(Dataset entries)
(* ===== verification/VersionPolicy.v ===== *)
(** Version transition policies:
    [tensorflow_serving/core/aspired_version_policy.{h,cc}],
    [availability_preserving_policy.cc] and [resource_preserving_policy.cc].

    The class [AspiredVersionPolicy] is the C++ interface; [LawfulPolicy] is what
    the aspired-versions manager relies on, and both policies satisfy it.  The
    theorem says what each policy answers, for every stream of versions. *)
From S2P Require Import Prelude Status Servable LoaderHarness.

(** * Data *)

Record AspiredServableStateSnapshot := mkAspired {
  as_id : ServableId;
  as_state : State.t;
  as_is_aspired : bool }.

(** [AspiredVersionPolicy::Action] and [ServableAction]. *)
Inductive Action := ActionLoad | ActionUnload.

#[export] Instance Action_eq_dec : EqDecision Action.
Proof. solve_decision. Defined.

Record ServableAction := mkAction { act_action : Action; act_id : ServableId }.

#[export] Instance ServableAction_eq_dec : EqDecision ServableAction.
Proof. solve_decision. Defined.

(** The abstract base class. *)
Class AspiredVersionPolicy : Type :=
  GetNextAction : list AspiredServableStateSnapshot → option ServableAction.

Abbreviation snapshots := (list AspiredServableStateSnapshot).

(** [version.is_aspired && version.state == kNew]. *)
Definition aspired_new (v : AspiredServableStateSnapshot) : bool :=
  as_is_aspired v && bool_decide (as_state v = State.kNew).

(** [!version.is_aspired && version.state == kReady]. *)
Definition unaspired_ready (v : AspiredServableStateSnapshot) : bool :=
  negb (as_is_aspired v) && bool_decide (as_state v = State.kReady).
(** [ResourceTracker::ReserveResources]: the status, the out-parameter
    [*success] when it is written, and the tracker. *)
Definition Tracker_ReserveResources (estimate : Estimate) (t : ResourceTracker) :
    Status * option bool * ResourceTracker :=
  let '(estimate_status, servable_resources) := estimate in
  if negb (ok estimate_status) then (estimate_status, None, t)
  else
    let validity := VerifyValidity (rt_devices t) servable_resources in
    if negb (ok validity) then (validity, None, t)
    else
      let conservative_proposed_used_resources :=
        Add (rt_devices t) servable_resources
          (Overbind (rt_devices t) (rt_used_resources t)) in
      if LessThanOrEqual (rt_devices t) conservative_proposed_used_resources
           (rt_total_resources t)
      then (StatusOK, Some true,
            mkTracker (rt_devices t) (rt_total_resources t)
              (Add (rt_devices t) servable_resources (rt_used_resources t)))
      else (StatusOK, Some false, t).
Lemma elem_of_make_handles l k x :
  StronglySorted handle_lt l → (k, x) ∈ make_handles l ↔ serves l k x.
Proof.
  induction l as [|y l IH]; intros Hs.
  { unfold serves. split; [by intros ?%not_elem_of_nil|by intros [?%not_elem_of_nil _]]. }
  pose proof (latest_iff_next y l Hs) as Hnext.
  apply StronglySorted_inv in Hs as [Hs Hy]. specialize (IH Hs). rewrite Forall_forall in Hy.
  assert (x ∈ l → serves l k x ↔ serves (y :: l) k x) as Htail.
  { intros Hx. unfold serves. rewrite elem_of_cons. destruct (req_version k); [naive_solver|].
    split; intros (?&Hn&Hmax); (split_and!; [auto|done|]).
    - intros z [->|Hz]%elem_of_cons Heq; [|auto].
      pose proof (ltb_same_name _ _ (Hy _ Hx) Heq). lia.
    - intros z Hz. apply Hmax. by right. }
  assert ((k, x) ∈ (match l with
       | z :: _ => if negb (String.eqb (sid_name z.1) (sid_name y.1))
                   then [(Latest (sid_name y.1), y)] else []
       | [] => [(Latest (sid_name y.1), y)] end) ↔
     k = Latest (sid_name y.1) ∧ x = y ∧
     match l with z :: _ => sid_name z.1 ≠ sid_name y.1 | [] => True end) as Hmid.
  { destruct l as [|z l]; [rewrite list_elem_of_singleton; naive_solver|].
    destruct (String.eqb_spec (sid_name z.1) (sid_name y.1)); simpl.
    - rewrite elem_of_nil. naive_solver.
    - rewrite list_elem_of_singleton. naive_solver. }
  cbn [make_handles]. rewrite elem_of_cons, elem_of_app, Hmid, IH. clear Hmid.
  destruct (decide (x ∈ l)) as [Hx|Hx].
  - rewrite <-Htail by done. split; [|by right; right].
    assert (x ≠ y) by (intros ->; specialize (Hy _ Hx); unfold handle_lt in Hy;
      by rewrite ServableId_ltb_irrefl in Hy).
    naive_solver.
  - rewrite <-Hnext. clear Htail Hnext IH. unfold serves. rewrite elem_of_cons.
    destruct k as [n [v|]]; unfold FromId, Specific, Latest; simpl; [naive_solver|].
    split; [intros [?|[[? [-> ?]]|?]]|intros ([->|?]&->&?)]; naive_solver.
Qed.

Lemma serves_functional l k x y :
  NoDup l.*1 → serves l k x → serves l k y → x = y.
Proof.
  intros Hnd (Hx&Hxn&Hxv) (Hy&Hyn&Hyv).
  assert (x.1 = y.1) as Hid.
  { destruct x as [[nx vx] lx], y as [[ny vy] ly]; simpl in *. subst.
    destruct (req_version k); [by subst|]. f_equal.
    specialize (Hxv _ Hy eq_refl). specialize (Hyv _ Hx eq_refl). simpl in *. lia. }
  apply list_elem_of_lookup in Hx as [i Hi], Hy as [j Hj].
  assert (i = j) as ->; [|congruence].
  apply (NoDup_lookup l.*1 i j x.1 Hnd); rewrite list_lookup_fmap.
  - by rewrite Hi.
  - rewrite Hj. simpl. by rewrite Hid.
Qed.

Lemma serves_perm l l' k x : l ≡ₚ l' → serves l k x → serves l' k x.
Proof.
  intros Hp (?&?&?). split_and!; [by rewrite <-Hp|done|].
  case_match; [done|]. intros y. rewrite <-Hp. auto.
Qed.

Section serving_map.
Context {A : Type}.
Implicit Types m : BasicManager A.

(** The ids of the harnesses being managed are distinct. *)
Definition unique_ids (managed_map : gmap nat (LoaderHarness A)) : Prop :=
  ∀ p q h h', managed_map !! p = Some h → managed_map !! q = Some h' →
    h_id h = h_id h' → p = q.

Lemma elem_of_ready_handles M x :
  x ∈ ready_handles M ↔ ∃ p h, M !! p = Some h ∧ h_state h = State.kReady ∧
    x = (@h_id A h, h_loader h).
Proof.
  unfold ready_handles. rewrite list_elem_of_fmap. split.
  - intros ([p h]&->&[Hs Hin%elem_of_map_to_list]%list_elem_of_filter). eauto.
  - intros (p&h&Hp&Hs&->). exists (p, h). split; [done|].
    by apply list_elem_of_filter; split; [|apply elem_of_map_to_list].
Qed.

Lemma ready_handles_nodup M : unique_ids M → NoDup (ready_handles M).*1.
Proof.
  intros Hu. unfold ready_handles. rewrite <-list_fmap_compose.
  apply NoDup_fmap_2_strong; [|apply NoDup_filter, NoDup_map_to_list].
  intros [p h] [q h'] [_ Hp%elem_of_map_to_list]%list_elem_of_filter
    [_ Hq%elem_of_map_to_list]%list_elem_of_filter Heq; simpl in Heq.
  assert (p = q) as -> by (by eapply Hu). congruence.
Qed.

Lemma elem_of_serving_map M k x :
  unique_ids M → (k, x) ∈ ServingMap_Update M ↔ serves (ready_handles M) k x.
Proof.
  intros Hu. destruct (sorted_available_spec _ (ready_handles_nodup M Hu)) as [Hs Hp].
  unfold ServingMap_Update. rewrite elem_of_make_handles by done.
  split; by apply serves_perm.
Qed.

Lemma GetUntypedServableHandle_elem request m st x :
  GetUntypedServableHandle request m = (st, Some x) →
  st = StatusOK ∧ (request, x) ∈ bm_handles_map m.
Proof.
  unfold GetUntypedServableHandle. destruct (list_find _ _) as [[i [k y]]|] eqn:E; [|done].
  intros [= <- <-]. apply list_find_Some in E as (Hi&Hk&_).
  simpl in Hk. subst k. split; [done|].
  by eapply list_elem_of_lookup_2.
Qed.

Lemma GetUntypedServableHandle_none request m st :
  GetUntypedServableHandle request m = (st, None) →
  st = NotFound ("Servable not found for request: " +:+ ServableRequest_DebugString request) ∧
  ∀ x, (request, x) ∉ bm_handles_map m.
Proof.
  unfold GetUntypedServableHandle. destruct (list_find _ _) as [[i [k y]]|] eqn:E; [done|].
  intros [= <-]. split; [done|]. intros x Hx.
  by apply list_find_None in E; rewrite Forall_forall in E; apply (E _ Hx).
Qed.

(** Once the serving map has been updated, a request for a specific version
    is answered with that version's handle exactly when its harness is ready, a
    request for the latest version with the handle of the ready version of that
    name that has the greatest number, and any other request with NotFound. *)
Theorem UpdateServingMap_spec m (request : ServableRequest) :
  unique_ids (bm_managed_map m) →
  match GetUntypedServableHandle request (UpdateServingMap m) with
  | (st, Some x) => st = StatusOK ∧ serves (ready_handles (bm_managed_map m)) request x
  | (st, None) =>
      st = NotFound ("Servable not found for request: " +:+
             ServableRequest_DebugString request) ∧
      ∀ x, ¬ serves (ready_handles (bm_managed_map m)) request x
  end.
Proof.
  intros Hu. destruct (GetUntypedServableHandle _ _) as [st [x|]] eqn:E.
  - apply GetUntypedServableHandle_elem in E as [-> E]. split; [done|].
    by apply elem_of_serving_map.
  - apply GetUntypedServableHandle_none in E as [-> E]. split; [done|].
    intros x Hx. by apply (E x), elem_of_serving_map.
Qed.

Lemma add_handle_lookup result k y i :
  add_handle result (k, y) !! i =
  match result !! i, req_version k with
  | None, Some _ => if decide (y.1 = i) then Some y else None
  | x, _ => x
  end.
Proof.
  unfold add_handle; simpl. destruct (req_version k); [|by destruct (result !! i)].
  destruct (decide (y.1 = i)) as [<-|Hne].
  - destruct (result !! y.1) eqn:E; by rewrite ?E, ?lookup_insert_eq.
  - destruct (result !! y.1); rewrite ?lookup_insert_ne by done; by destruct (result !! i).
Qed.

Lemma add_handle_fold (l : HandlesMap) result i :
  let result' := foldl add_handle result l in
  (∀ x, result' !! i = Some x → result !! i = Some x ∨
     x.1 = i ∧ ∃ k, (k, x) ∈ l ∧ is_Some (req_version k)) ∧
  (is_Some (result !! i) ∨ (∃ k x, (k, x) ∈ l ∧ is_Some (req_version k) ∧ x.1 = i) →
   is_Some (result' !! i)).
Proof.
  revert result. induction l as [|[k y] l IH]; intros result; simpl.
  { split; [by auto|]. by intros [|(?&?&?%not_elem_of_nil&_)]. }
  destruct (IH (add_handle result (k, y))) as [Hin Hout]. clear IH.
  rewrite add_handle_lookup in Hin, Hout. split.
  - intros x Hx. destruct (Hin x Hx) as [H|(?&k'&?&?)]; [|right; set_solver].
    destruct (result !! i); [by left|]. destruct (req_version k) eqn:Ek; [|by left].
    case_decide; simplify_eq. right. split; [done|]. exists k. rewrite Ek. set_solver.
  - intros H. apply Hout. destruct H as [[z Hz]|(k'&x&[Heq|?]%elem_of_cons&[v Hs]&<-)].
    + rewrite Hz. left. by eexists.
    + injection Heq as -> ->. rewrite Hs, decide_True by done. left. by case_match; eexists.
    + right. eauto.
Qed.

Lemma served_specific m i x :
  unique_ids (bm_managed_map m) → x.1 = i →
  (∃ k, (k, x) ∈ bm_handles_map (UpdateServingMap m) ∧ is_Some (req_version k)) ↔
  x ∈ ready_handles (bm_managed_map m).
Proof.
  intros Hu <-. split.
  - intros (k&[? _]%elem_of_serving_map&_); done.
  - intros Hx. exists (FromId x.1). split; [|by eexists].
    by apply elem_of_serving_map.
Qed.

(** Once the serving map has been updated, the servables listed as available
    are the ready ones, and the map of available handles gives each of them its
    own handle and nothing else. *)
Theorem available_servables_spec m (i : ServableId) (x : Handle) :
  unique_ids (bm_managed_map m) →
  (i ∈ ListAvailableServableIds (UpdateServingMap m) ↔
   i ∈ (ready_handles (bm_managed_map m)).*1) ∧
  (GetAvailableUntypedServableHandles (UpdateServingMap m) !! i = Some x ↔
   i = x.1 ∧ x ∈ ready_handles (bm_managed_map m)).
Proof.
  intros Hu. split.
  - unfold ListAvailableServableIds. rewrite !list_elem_of_fmap. split.
    + intros ([k y]&->&[Hk Hin]%list_elem_of_filter). exists y. split; [done|].
      apply (served_specific m y.1 y Hu eq_refl). eauto.
    + intros (y&->&Hy). apply (served_specific m y.1 y Hu eq_refl) in Hy as (k&Hin&Hk).
      exists (k, y). split; [done|]. by apply list_elem_of_filter.
  - unfold GetAvailableUntypedServableHandles.
    destruct (add_handle_fold (bm_handles_map (UpdateServingMap m)) ∅ i) as [Hin Hout].
    split.
    + intros H. apply Hin in H as [H|(Hi&k&?&?)]; [done|]. split; [done|].
      apply (served_specific m i x Hu Hi). eauto.
    + intros [-> Hx]. apply (served_specific m x.1 x Hu eq_refl) in Hx as (k&Hk&Hv).
      destruct Hout as [y Hy]; [right; eauto|]. rewrite Hy. f_equal.
      apply Hin in Hy as [?|(Hid&k'&Hk'&_)]; [done|].
      apply elem_of_serving_map in Hk as [Hx _], Hk' as [Hy _]; [|done..].
      apply (serves_functional (ready_handles (bm_managed_map m)) (FromId x.1));
        [by apply ready_handles_nodup|by split_and!; rewrite ?Hid|done].
Qed.
End serving_map.

(** A manager with versions 1 and 3 of a servable ready and version 7 loading. *)
Definition example_harness (v : Z) (s : State.t) : LoaderHarness unit :=
  set_state s (newLoaderHarness (mkServableId "m" v) (Some (Z.to_nat v)) None
    (mkHarnessOptions 0 true)).

Definition example_manager : BasicManager unit :=
  set_managed_map {[ 0 := example_harness 1 State.kReady; 1 := example_harness 3 State.kReady;
                     2 := example_harness 7 State.kLoading ]}
    (Create 0 1 true false None).

Lemma example_manager_unique : unique_ids (bm_managed_map example_manager).
Proof.
  intros p q h h' Hp Hq Heq. simpl in Hp, Hq.
  rewrite !lookup_insert_Some, lookup_singleton_Some in Hp, Hq. naive_solver.
Qed.

Lemma UpdateServingMap_spec_witness :
  serves (ready_handles (bm_managed_map example_manager)) (Latest "m")
    (mkServableId "m" 3, Some 3).
Proof.
  pose proof (UpdateServingMap_spec example_manager (Latest "m") example_manager_unique) as H.
  vm_compute in H. vm_compute. exact (proj2 H).
Defined.

Lemma available_servables_spec_witness :
  mkServableId "m" 3 ∈ ListAvailableServableIds (UpdateServingMap example_manager).
Proof.
  apply (available_servables_spec example_manager (mkServableId "m" 3)
    (mkServableId "m" 3, Some 3) example_manager_unique).
  vm_compute. left.
Defined.
(* ===== verification/ManagerSystem.v ===== *)
(** The basic manager as a concurrent system.

    [BasicManager] runs every accepted request on a thread of one of its
    executors.  Here the handlers of [BasicManager.v] are cut where they take
    and release [mu_]: a thread is a program point of
    [HandleLoadOrUnloadRequest] with the local variables live there, and
    [run_thread] executes the code from one point to the next.  Any number of
    threads run in any order, interleaved with the calls of the public
    interface.  The decision mutex and the condition variable are explicit: one
    thread at a time is in its decision phase, a thread whose reservation fails
    while executions are under way sleeps, and the end of an execution wakes it.

    A call of the loader and the transition of the harness that records its
    result form one step: both belong to the thread that executes the request.
    [UpdateServingMap] is part of a step too, as it is when no client has a handle of
    the old map; [ServableHandles.v] cuts it up and lets it wait for those handles.

    The theorems: no thread uses a harness that is gone or takes an illegal
    transition, only loaded servables are served, a servable dropped by the
    manager is not loaded, the execution count is exact, an accepted unload
    succeeds, and, as long as clients keep no handles, every request is answered, once
    ([ServableHandles.v] has the statement with handles). *)
From S2P Require Import Prelude Status Servable LoaderHarness Resources BasicManager.
Local Open Scope status_scope.

(** * Threads *)

(** The program points of [HandleLoadOrUnloadRequest]; [p] is the harness. *)
Inductive Thread :=
  | TQueued (r : LoadOrUnloadRequest)                       (* scheduled *)
  | TReserving (r : LoadOrUnloadRequest) (p : nat)          (* woken in [ReserveResources] *)
  | TAsleep (r : LoadOrUnloadRequest) (p : nat)             (* waits on the condition variable *)
  | TLoadStart (r : LoadOrUnloadRequest) (p : nat)          (* enters [ExecuteLoad] *)
  | TLoadBegin (r : LoadOrUnloadRequest) (p : nat)          (* calls [Load] *)
  | TLoading (r : LoadOrUnloadRequest) (p tries : nat)      (* in the retry loop of [Load] *)
  | TLoadServe (r : LoadOrUnloadRequest)                    (* [Load] returned OK *)
  | TLoadPublish (r : LoadOrUnloadRequest)                  (* publishes kAvailable *)
  | TUnloadStart (r : LoadOrUnloadRequest) (p : nat)        (* enters [ExecuteUnload] *)
  | TUnloadBegin (r : LoadOrUnloadRequest) (p : nat)        (* calls [Unload] *)
  | TUnloading (r : LoadOrUnloadRequest) (p : nat)          (* calls the loader's [Unload] *)
  | TUnloadPublish (r : LoadOrUnloadRequest)                (* publishes kEnd *)
  | TFinish (r : LoadOrUnloadRequest) (status : Status)     (* back in [ExecuteLoadOrUnload] *)
  | TDone (r : LoadOrUnloadRequest) (status : Status).      (* calls [done_callback] *)

Record Sys {A : Type} := mkSys {
  sys_manager : BasicManager A;
  sys_deciding : bool;            (* [load_unload_decision_phase_mu_] is held by a sleeper *)
  sys_threads : list Thread }.    (* in no particular order *)
Arguments Sys : clear implicits.
Arguments mkSys {A}.

(** What the loaders answer during one step. *)
Record Answers := mkAnswers {
  a_recompute : option nat → Estimate;
  a_reserve : nat → Estimate;
  a_load : Status }.

(** [notify_all]. *)
Definition wake (t : Thread) : Thread :=
  match t with TAsleep r p => TReserving r p | _ => t end.

Section system.
Context {A : Type}.
Implicit Types (m : BasicManager A) (s : Sys A) (h : LoaderHarness A).

(** After [ApproveRequest]: the next point of the thread, and whether it keeps
    the decision mutex. *)
Definition after_decision (r : LoadOrUnloadRequest) (p : nat) (rest : list Thread)
    (result : option Status * BasicManager A) : Sys A :=
  match result with
  | (None, m) => mkSys m true (TAsleep r p :: rest)
  | (Some StatusOK, m) =>
      mkSys m false (match lur_kind r with
                     | kLoadRequest => TLoadStart r p
                     | kUnloadRequest => TUnloadStart r p end :: rest)
  | (Some status, m) => mkSys m false (TDone r status :: rest)
  end.

(** One try of the retry loop of [Load], up to the next try or to the return. *)
Definition load_try (result : Status) (tries : nat) h : option (SM (LoaderHarness A)) :=
  if retry_again (max_num_load_retries (h_options h)) (λ _, h_cancel_load_retry h)
       (S tries) result
  then None else Some (λ h, Load_end result (add_call (CallLoad result) h)).
(* ===== verification/AspiredVersionsManager.v ===== *)
(** The aspired-versions manager:
    [tensorflow_serving/core/aspired_versions_manager.cc].

    A source tells the manager which versions of a servable it should aspire to;
    the manager queues the request, and a periodic thread flushes versions that
    are finished, takes over queued requests and asks the policy for one action.
    The state of a servable version kept by the basic manager is extended with
    the flag [is_aspired].  The policy is any instance of the class
    [AspiredVersionPolicy]; the theorems ask for [LawfulPolicy].

    [by_id] is the abstract state of a basic manager, a finite map from servable
    ids to harnesses; the operations this component calls are shown to act on it
    as map operations, and the theorems are stated on it. *)
From S2P Require Import Prelude Status Servable LoaderHarness VersionPolicy Resources BasicManager ManagerSystem.

(** * Data *)

(** The requests pending for each servable name: a [std::map], in key order. *)
Definition AspiredVersionsMap : Type := list (string * list (ServableData nat)).

(** The members; [Aspired] is the [bool] of the basic manager's harnesses. *)
Record AspiredVersionsManager := mkAVM {
  pending_aspired_versions_requests : AspiredVersionsMap;
  basic_manager : BasicManager bool }.

(** * Helpers *)

(** [CompareActions::OrderActions] and [CompareActions]. *)
Definition OrderActions (lhs rhs : ServableAction) : ServableAction :=
  match act_action lhs with
  | ActionUnload => lhs
  | ActionLoad => if decide (act_action rhs = ActionUnload) then rhs else lhs
  end.

Definition CompareActions (lhs rhs : option ServableAction) : bool :=
  match lhs, rhs with
  | None, _ => false
  | Some _, None => true
  | Some l, Some r => negb (bool_decide (act_action (OrderActions l r) = act_action r))
  end.

(** [std::sort] with [CompareActions], equal elements kept in order. *)
Fixpoint insert_action (a : option ServableAction) (l : list (option ServableAction)) :
    list (option ServableAction) :=
  match l with
  | [] => [a]
  | b :: rest => if CompareActions b a then b :: insert_action a rest else a :: b :: rest
  end.

Definition sort_actions (l : list (option ServableAction)) : list (option ServableAction) :=
  foldr insert_action [] l.

(** [ValidateAspiredVersions]. *)
Fixpoint ValidateAspiredVersions (servable_name : string)
    (versions : list (ServableData nat)) : Status :=
  match versions with
  | [] => StatusOK
  | version :: rest =>
      if negb (String.eqb servable_name (sid_name (sd_id version))) then
        InvalidArgument ("Servable name: " +:+ servable_name +:+
          " doesn't match name in servable version: " +:+ sid_name (sd_id version))
      else ValidateAspiredVersions servable_name rest
  end.

(** [GetVersionNumbers]. *)
Definition GetVersionNumbers (versions : list (ServableData nat)) : gset Z :=
  list_to_set ((λ v, sid_version (sd_id v)) <$> versions).

(** [additional_state->is_aspired]; every harness of this manager has the flag. *)
Definition is_aspired (s : ServableStateSnapshot bool) : bool :=
  default false (snap_additional_state s).

(** [std::map::operator=] through [operator[]]. *)
Fixpoint map_assign (k : string) (v : list (ServableData nat)) (l : AspiredVersionsMap) :
    AspiredVersionsMap :=
  match l with
  | [] => [(k, v)]
  | (k', v') :: rest =>
      match String.compare k k' with
      | Lt => (k, v) :: (k', v') :: rest
      | Eq => (k, v) :: rest
      | Gt => (k', v') :: map_assign k v rest
      end
  end.
(* ===== verification/AspiredRollout.v ===== *)
(** * Roll-outs by the periodic function

    The periodic function of [aspired_versions_manager.cc] (lines 184-195) flushes
    finished versions, takes over queued requests and carries out one action of the
    policy.  With [num_load_threads] and [num_unload_threads] 0, the defaults of
    [AspiredVersionsManager::Options], the basic manager runs requests on an
    [InlineExecutor] ([CreateExecutor], [basic_manager.cc]), so that the action is over
    when the function returns.  [manage_round] is one call of the function with these
    executors and [manage_rounds] several.

    The theorem: when loads succeed, enough calls lead from any queue of requests to a
    manager that serves exactly the versions that the sources asked for, and it stays
    that way. *)
From S2P Require Import Prelude Status Servable LoaderHarness VersionPolicy Resources BasicManager ManagerSystem AspiredVersionsManager.

(** ** The function with inline executors *)

Section rounds.
Context {P : AspiredVersionPolicy}.
Context (rc : option nat → Estimate) (rs : nat → Estimate) (load : nat → Status) (cancelled : nat → bool).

> [Assignment]:
Look above for the line with "The theorems: no" and the line with "returned OK *)", and reproduce exactly those two lines plus every line between, nothing more.

> [Reply]:
    The theorems: no thread uses a harness that is gone or takes an illegal
    transition, only loaded servables are served, a servable dropped by the
    manager is not loaded, the execution count is exact, an accepted unload
    succeeds, and, as long as clients keep no handles, every request is answered, once
    ([ServableHandles.v] has the statement with handles). *)
From S2P Require Import Prelude Status Servable LoaderHarness Resources BasicManager.
Local Open Scope status_scope.

(** * Threads *)

(** The program points of [HandleLoadOrUnloadRequest]; [p] is the harness. *)
Inductive Thread :=
  | TQueued (r : LoadOrUnloadRequest)                       (* scheduled *)
  | TReserving (r : LoadOrUnloadRequest) (p : nat)          (* woken in [ReserveResources] *)
  | TAsleep (r : LoadOrUnloadRequest) (p : nat)             (* waits on the condition variable *)
  | TLoadStart (r : LoadOrUnloadRequest) (p : nat)          (* enters [ExecuteLoad] *)
  | TLoadBegin (r : LoadOrUnloadRequest) (p : nat)          (* calls [Load] *)
  | TLoading (r : LoadOrUnloadRequest) (p tries : nat)      (* in the retry loop of [Load] *)
  | TLoadServe (r : LoadOrUnloadRequest)                    (* [Load] returned OK *)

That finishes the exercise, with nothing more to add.